Evening presentation in the 'A/C carriage' (two interconnected carriages where the onboard presentations take place, connected with screens and microphones) on product design by Tom, ends at 23.45. New Year's Eve party in the A/C carriage starts at 23.50.

Midnight. Wish Happy New Year to more people than I've ever known before. Bollywood music on loud speakers, stood on train seat, join 200 others in dancing. Incredible energy. Wonder if I've ever seen so many people in one room. Listen to announcement that we will all have to stop dancing when the train starts to move otherwise the motion from the dancing will cause us to derail.

01.00am dancing stops. Lights Out. Climb into my bunk, avoid washing lines, suitcases, rubbish, mice, cockroaches, people - all of which can be found beneath my bed. Earplugs in. Take a moment.

Repeat for 15 days.

These small steps joined together to be an immense experience, but it is neither the start nor the end. Over the next five years the Jagriti Yatra wants to involve thousands more yatris and extend its network to influence thousand more - the challenges India faces as it develops over the next 10 years are large but so are the opportunities. This 15-day odyssey exposed us to the role models and institutions that are dedicated to creating a better India and it introduced me to 450 Young Indians who will be joining them in doing so.

www.hannahbird.net

Check out an article interviewing Hannah here.

Karishma's blog:

On Xmas Eve 2011 I found myself standing on a crowded platform with around 600 others waiting to board the most ambitious train journey in the world. Journeying almost 8000km in 15days, the 450 participants in the group came from 24 different states in India and 23 countries worldwide. This annual journey called the Jagriti Yatra or awakening journey seeks to inspire participants to think entrepreneurially around India’s development.

Each day the train pulled in at some new part of the country and we were whisked off on 10 buses to listen to local role-model speak about their enterprises. The speakers and visits were incredibly diverse. In Bangalore we heard Narayana Murthy explain the vision and values that his silicone-valley like IT company with over $6bn revenue while in a small village in Rajasthan, Bukner Roy explained how Grannies from rural areas all over the world were coming to Tilonia to learn how to be solar engineers at Barefoot College.

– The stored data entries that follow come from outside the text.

(* ===== verification/Admin.v ===== *)
(** * The messages of the manager ([src/mgmt/lib/fh_mgmt_admin.c], [admin/])

    Feed handlers, the manager and its clients exchange messages: a header and
    a C struct, in network byte order.  A message and its packed form are
    buffers with the same layout; the functions copy the members one by one. *)
From Stdlib Require Import String.
From stdpp Require Import strings.
From S2P Require Import Prelude Bytes Mpool Sock.
Local Open Scope list_scope.

(** ** Copying members

    What is written at [p] of a buffer; outside of it, undefined. *)
Definition write_bytes (buf : list Z) (p : Z) (l : list Z) : option (list Z) :=
  if (0 <=? p) && (p + Z.of_nat (length l) <=? Z.of_nat (length buf)) then
    Some (take (Z.to_nat p) buf ++ l ++ drop (Z.to_nat p + length l) buf)
  else None.

(** The string at the start of [l], without the NUL that ends it *)
Fixpoint c_string (l : list Z) : option (list Z) :=
  match l with
  | [] => None
  | b :: l => if b =? 0 then Some [] else s ← c_string l; Some (b :: s)
  end.

(** [htonll], [ntohll] of [fh_util.h] *)
Definition htonll (x : Z) : Z :=
  Z.lor (Z.shiftl (ntoh32 (u32 (Z.land x 0xffffffff))) 32) (ntoh32 (u32 (Z.land (Z.shiftr x 32) 0xffffffff))).

(** Assignments from the struct at [so] of the buffer [src] to the one at
    [to] of [dst]: the new contents of [dst] *)
Definition copier : Type := list Z -> Z -> list Z -> Z -> option (list Z).
Definition and_then (c1 c2 : copier) : copier := fun src so dst to => dst ← c1 src so dst to; c2 src so dst to.
Infix ">>" := and_then (at level 63, right associativity).

(** [d->x = hton(s->x)] for the member at [off], of [n] bytes *)
Definition swap (hton : Z -> Z) (n : nat) (off : Z) : copier := fun src so dst to =>
  x ← read_le src (so + off) n; write_bytes dst (to + off) (le_bytes n (hton x)).
Definition swap16 : Z -> copier := swap ntoh16 2.
Definition swap32 : Z -> copier := swap ntoh32 4.
Definition swap64 : Z -> copier := swap htonll 8.
(** [memcpy], and the assignment of a member as it is *)
Definition memcpy (off : Z) (n : nat) : copier := fun src so dst to =>
  l ← read_bytes src (so + off) n; write_bytes dst (to + off) l.
Definition strcpy (off : Z) : copier := fun src so dst to =>
  guard (0 <= so + off);;
  s ← c_string (drop (Z.to_nat (so + off)) src); write_bytes dst (to + off) (s ++ [0]).

(** ** Packing and unpacking

    [pack(msg, data, &length)] with [msg] at [mo] of a buffer and [data] at a
    place of another, or [NULL]: the status, the length, the buffer of [data].
    [unpack(msg, data, length)]: the status and the buffer of [msg]. *)
Definition pack_fn : Type := list Z -> Z -> option (list Z * Z) -> option (Z * Z * list Z).
Definition unpack_fn : Type := list Z -> Z -> list Z -> Z -> Z -> option (Z * list Z).
Lemma sgt_pack_loop_copies gs : forall p vs e msg mo data to, groups_values p gs vs e ->
  holds false msg mo (groups_members p gs) vs -> Forall (room data to) (groups_members p gs) ->
  exists data', sgt_pack_loop (length gs) p msg mo data to = Some data' /\
    same_outside (groups_members p gs) to data data' /\ holds true data' to (groups_members p gs) vs.
Proof.
  induction gs as [|[count size] gs IH]; intros p vs e msg mo data to Hv Hh Hr.
  { destruct vs; [|done]. exists data. repeat split; done || constructor. }
  destruct vs as [|[|] [|[|] [|[|] [|[|] vs]]]]; cbn in Hv; try done. destruct Hv as (-> & -> & Hc & Hs & Hv).
  destruct (groups_inside _ _ _ _ Hv) as [_ Hin]. cbn [groups_members] in *.
  destruct (group_step _ _ _ _ _ _ _ _ _ _ _ _ _ Hc Hs Hin Hh Hr) as (d1 & d2 & E1 & E2 & (Hm1 & Hm2) & _ & Hh2 & Hr2 & Hend).
  destruct (IH _ _ _ msg mo d2 to Hv Hh2 Hr2) as (d3 & E3 & Hs3 & Hd3). exists d3. split; [|by apply Hend].
  cbn [length sgt_pack_loop]. fold sg_copier. rewrite E1. cbn [mbind option_bind].
  rewrite (member_int _ _ _ _ _ Hm1). cbn [mbind option_bind]. rewrite (member_int _ _ _ _ _ Hm2).
  destruct (0 <? count) eqn:Ec; bool_to_prop; [by rewrite E2|].
  assert (count = 0) by lia. subst count. apply memcpy_nothing in E2. subst d2. done.
Qed.

Lemma sgt_unpack_loop_copies gs : forall p vs e data to msg mo, groups_values p gs vs e ->
  holds true data to (groups_members p gs) vs -> Forall (room msg mo) (groups_members p gs) ->
  exists msg', sgt_unpack_loop (length gs) p msg mo data to = Some msg' /\
    same_outside (groups_members p gs) mo msg msg' /\ holds false msg' mo (groups_members p gs) vs.
Proof.
  induction gs as [|[count size] gs IH]; intros p vs e data to msg mo Hv Hh Hr.
  { destruct vs; [|done]. exists msg. repeat split; done || constructor. }
  destruct vs as [|[|] [|[|] [|[|] [|[|] vs]]]]; cbn in Hv; try done. destruct Hv as (-> & -> & Hc & Hs & Hv).
  destruct (groups_inside _ _ _ _ Hv) as [_ Hin]. cbn [groups_members] in *.
  destruct (group_step _ _ _ _ _ _ _ _ _ _ _ _ _ Hc Hs Hin Hh Hr) as (d1 & d2 & E1 & E2 & _ & (Hm1 & Hm2) & Hh2 & Hr2 & Hend).
  destruct (IH _ _ _ data to d2 mo Hv Hh2 Hr2) as (d3 & E3 & Hs3 & Hd3). exists d3. split; [|by apply Hend].
  cbn [length sgt_unpack_loop]. fold sg_copier. rewrite E1. cbn [mbind option_bind].
  rewrite (member_int _ _ _ _ _ Hm1). cbn [mbind option_bind].
  assert (E2' : (if 0 <? count then memcpy sizeof_sg_resp (Z.to_nat (count * sizeof_sg_serv_resp)) data (to + p) d1 (mo + p) else Some d1) = Some d2).
  { destruct (0 <? count) eqn:Ec; bool_to_prop; [done|].
    assert (count = 0) by lia. subst count. apply memcpy_nothing in E2. by subst d2. }
  rewrite E2'. cbn [mbind option_bind]. by rewrite (member_int _ _ _ _ _ Hm2).
Qed.

Lemma sgt_head_copies net vs : copies (swap16 sgt_count >> swap16 sgt_size) net sgt_head vs.
Proof. unfold sgt_head. copy_members. Qed.

Lemma sgt_apart gs vs e : groups_values sizeof_sgt_resp gs vs e ->
  forallb (fun f => forallb (apart f) (groups_members sizeof_sgt_resp gs)) sgt_head = true.
Proof.
  intros [_ Hin]%groups_inside. eapply inside_apart; [|exact Hin]. instantiate (1 := 0). inside_list.
Qed.

Lemma sgt_packs n gs size vs : groups_values sizeof_sgt_resp gs vs (sizeof_sgt_resp + size) ->
  packing (call_pack adm_defs n sgt_resp) (sgt_head ++ groups_members sizeof_sgt_resp gs)
    ([VInt (Z.of_nat (length gs)); VInt size] ++ vs) (sizeof_sgt_resp + size).
Proof.
  intros Hv msg mo Hh. replace (call_pack adm_defs n sgt_resp) with adm_sgt_resp_pack by (by destruct n).
  pose proof Hh as Hw. apply Forall2_app_inv_l in Hw as (w1 & w2 & Hw & _ & Ew). pose proof (Forall2_length _ _ _ Hw) as Hl.
  destruct w1 as [|v1 [|v2 [|]]]; try discriminate Hl. injection Ew as <- <- <-. apply Forall2_cons in Hw as [Hm1 [Hm2 _]%Forall2_cons].
  unfold adm_sgt_resp_pack. rewrite (member_int _ _ _ _ _ Hm2). cbn [mbind option_bind]. split; [done|]. intros data to Hr.
  destruct (copies_first _ _ _ _ _ msg mo data to (sgt_head_copies _) Hh Hr (sgt_apart _ _ _ Hv)) as (vs1 & vs2 & d1 & Ev & E1 & Hh1 & Hh2 & Hd1 & Hr2 & Hend).
  pose proof (Forall2_length _ _ _ Hh1) as Hlen. destruct vs1 as [|v1 [|v2 [|]]]; try discriminate Hlen. injection Ev as <- <- <-.
  destruct (sgt_pack_loop_copies _ _ _ _ msg mo d1 to Hv Hh2 Hr2) as (d2 & E2 & Hs2 & Hd2). exists d2. cbn [packs].
  rewrite E1. cbn [mbind option_bind]. rewrite (member_int _ _ _ _ _ Hm1). cbn [mbind option_bind]. rewrite Nat2Z.id, E2.
  split; [done | by apply Hend].
Qed.

Lemma sgt_unpacks n gs size vs : groups_values sizeof_sgt_resp gs vs (sizeof_sgt_resp + size) ->
  unpacking (call_unpack adm_defs n sgt_resp) (sgt_head ++ groups_members sizeof_sgt_resp gs)
    ([VInt (Z.of_nat (length gs)); VInt size] ++ vs) (sizeof_sgt_resp + size).
Proof.
  intros Hv data to msg mo Hh Hr. replace (call_unpack adm_defs n sgt_resp) with adm_sgt_resp_unpack by (by destruct n).
  destruct (copies_first _ _ _ _ _ data to msg mo (sgt_head_copies _) Hh Hr (sgt_apart _ _ _ Hv)) as (vs1 & vs2 & d1 & Ev & E1 & Hh1 & Hh2 & Hd1 & Hr2 & Hend).
  pose proof (Forall2_length _ _ _ Hh1) as Hlen. destruct vs1 as [|v1 [|v2 [|]]]; try discriminate Hlen. injection Ev as <- <- <-.
  destruct (sgt_unpack_loop_copies _ _ _ _ data to d1 mo Hv Hh2 Hr2) as (d2 & E2 & Hs2 & Hd2).
  pose proof Hd1 as Hm. apply Forall2_cons in Hm as [Hm1 [Hm2 _]%Forall2_cons]. pose proof (member_int_range _ _ _ _ _ _ Hm2) as Hsz.
  change (256 ^ Z.of_nat 2) with 65536 in Hsz. exists d2. unfold adm_sgt_resp_unpack. rewrite E1. cbn [mbind option_bind].
  rewrite (member_int _ _ _ _ _ Hm2). cbn [mbind option_bind].
  rewrite option_guard_True by (apply u32_small; unfold sizeof_sgt_resp; lia). cbn [mbind option_bind].
  rewrite (member_int _ _ _ _ _ Hm1). cbn [mbind option_bind]. rewrite Nat2Z.id, E2. split; [done | by apply Hend].
Qed.

(** Responses *)
Lemma adm_pack_at n cmd f data to msg mo : 1 <= cmd -> fns_of cmd = Some f ->
  adm_pack_with adm_defs (call_pack adm_defs n) cmd data to msg mo =
  ('(rc, _, data) ← call_pack adm_defs n f msg mo (Some (data, to)); Some (rc, data)).
Proof.
  intros Hc Hf. destruct (table_at cmd f Hc Hf) as (Hv & _ & d & Hd & Ht & Hp & _). unfold adm_pack_with.
  rewrite Hv. cbn [negb]. rewrite Hd. cbn [mbind option_bind]. rewrite Hp, Ht, Z.eqb_refl. done.
Qed.
Lemma adm_unpack_at n cmd f data to msg mo len : 1 <= cmd -> fns_of cmd = Some f ->
  adm_unpack_with adm_defs (call_unpack adm_defs n) cmd data to msg mo len = call_unpack adm_defs n f msg mo data to len.
Proof.
  intros Hc Hf. destruct (table_at cmd f Hc Hf) as (Hv & _ & d & Hd & Ht & _ & Hp). unfold adm_unpack_with.
  rewrite Hv. cbn [negb]. rewrite Hd. cbn [mbind option_bind]. by rewrite Hp, Ht, Z.eqb_refl.
Qed.

Lemma serv_head_copies net vs :
  copies (swap32 serv_resp_cmd >> swap32 serv_resp_size >> swap32 serv_resp_cnt >> strcpy serv_name) net serv_head vs.
Proof. unfold serv_head. copy_members. Qed.

Section parts.
Context (n : nat) (cmd size : Z) (f : adm_fns) (Hcmd : 1 <= cmd) (Hf : fns_of cmd = Some f) (Hsize : 0 <= size < 2147483648).

Lemma parts_apart fs parts p : Forall (inside 0 size) fs -> (forall q, q ∈ parts -> Forall (inside 0 size) q.1) ->
  forallb (fun g => forallb (apart g) (parts_members size (p + size) parts)) (shift p <$> fs) = true.
Proof.
  intros H Hp. apply (inside_shift _ _ p) in H. eapply inside_apart; [exact H|]. apply parts_inside; [lia | done].
Qed.

Lemma serv_pack_loop_copies parts : forall p msg mo data to,
  (forall q, q ∈ parts -> Forall (inside 0 size) q.1 /\ length q.1 = length q.2 /\ packing (call_pack adm_defs n f) q.1 q.2 size) ->
  holds false msg mo (parts_members size p parts) (parts_values parts) -> Forall (room data to) (parts_members size p parts) ->
  exists data', serv_pack_loop (adm_pack_with adm_defs (call_pack adm_defs n)) (length parts) cmd size p msg mo data to = Some (FH_OK, data') /\
    same_outside (parts_members size p parts) to data data' /\ holds true data' to (parts_members size p parts) (parts_values parts).
Proof.
  induction parts as [|[fs vs] parts IH]; intros p msg mo data to Hp Hh Hr; [exists data; repeat split; done || constructor|].
  destruct (Hp (fs, vs) ltac:(left)) as (Hin & Hlen & Hpack). cbn [parts_members fst snd] in *.
  change (parts_values ((fs, vs) :: parts)) with (vs ++ parts_values parts) in *.
  apply Forall_app in Hr as [Hr1 Hr2]. apply Forall2_app_inv in Hh as [Hh1 Hh2]; [|by rewrite length_fmap].
  apply holds_shift in Hh1. apply room_shift in Hr1. destruct (Hpack msg (mo + p) Hh1) as [_ Hpack2].
  destruct (Hpack2 data (to + p) Hr1) as (d1 & E1 & Hs1 & Hd1).
  destruct (IH (p + size) msg mo d1 to) as (d2 & E2 & Hs2 & Hd2);
    [intros q Hq; apply Hp; by right | done | by eapply room_same; [apply Hs1|]|].
  exists d2. cbn [length serv_pack_loop]. rewrite s32_small by (destruct (table_at cmd f Hcmd Hf) as (_ & ? & _); lia).
  rewrite (adm_pack_at n cmd f) by done. rewrite E1. cbn [mbind option_bind]. rewrite Z.eqb_refl. cbn [negb]. split; [exact E2|].
  apply same_outside_shift in Hs1. apply holds_shift in Hd1. split; [by eapply same_outside_trans|].
  apply Forall2_app; [|done]. eapply holds_same; [exact Hd1 | exact Hs2|]. apply parts_apart; [done|]. intros q Hq. apply Hp. by right.
Qed.

Lemma serv_unpack_loop_copies parts : forall p msg mo data to,
  (forall q, q ∈ parts -> Forall (inside 0 size) q.1 /\ length q.1 = length q.2 /\ unpacking (call_unpack adm_defs n f) q.1 q.2 size) ->
  holds true data to (parts_members size p parts) (parts_values parts) -> Forall (room msg mo) (parts_members size p parts) ->
  exists msg', serv_unpack_loop (adm_unpack_with adm_defs (call_unpack adm_defs n)) (length parts) cmd size p msg mo data to = Some (FH_OK, msg') /\
    same_outside (parts_members size p parts) mo msg msg' /\ holds false msg' mo (parts_members size p parts) (parts_values parts).
Proof.
  induction parts as [|[fs vs] parts IH]; intros p msg mo data to Hp Hh Hr; [exists msg; repeat split; done || constructor|].
  destruct (Hp (fs, vs) ltac:(left)) as (Hin & Hlen & Hunpack). cbn [parts_members fst snd] in *.
  change (parts_values ((fs, vs) :: parts)) with (vs ++ parts_values parts) in *.
  apply Forall_app in Hr as [Hr1 Hr2]. apply Forall2_app_inv in Hh as [Hh1 Hh2]; [|by rewrite length_fmap].
  apply holds_shift in Hh1. apply room_shift in Hr1. destruct (Hunpack data (to + p) msg (mo + p) Hh1 Hr1) as (d1 & E1 & Hs1 & Hd1).
  destruct (IH (p + size) d1 mo data to) as (d2 & E2 & Hs2 & Hd2);
    [intros q Hq; apply Hp; by right | done | by eapply room_same; [apply Hs1|]|].
  exists d2. cbn [length serv_unpack_loop]. rewrite !s32_small by (destruct (table_at cmd f Hcmd Hf) as (_ & ? & _); lia).
  rewrite (adm_unpack_at n cmd f) by done. rewrite E1. cbn [mbind option_bind]. rewrite Z.eqb_refl. cbn [negb]. split; [exact E2|].
  apply same_outside_shift in Hs1. apply holds_shift in Hd1. split; [by eapply same_outside_trans|].
  apply Forall2_app; [|done]. eapply holds_same; [exact Hd1 | exact Hs2|]. apply parts_apart; [done|]. intros q Hq. apply Hp. by right.
Qed.
End parts.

Coming from a comparatively small country like England, it is hard for a first time visitor to comprehend the scale and diversity within India. Living on a train with people from 24 out of the 28 different states certainly helped highlight the huge differences in culture, attitudes and language across the country. Almost 70% of the 1.2bn population live in rural environments and most of those areas will each speak a language other than English or Hindi. India is filled with multi-millionaires and many cities are thriving ports for business and development. In contrast, villages such as Nerankati in Tamil Nadu felt relatively untouched my modern technology or ways of living. Need in different parts of the country vary from lack of basic sanitation and power (both in rural and urban environments) to modern issues such as lack of infostructure capable of handling the rubbish created from all the new consumer products.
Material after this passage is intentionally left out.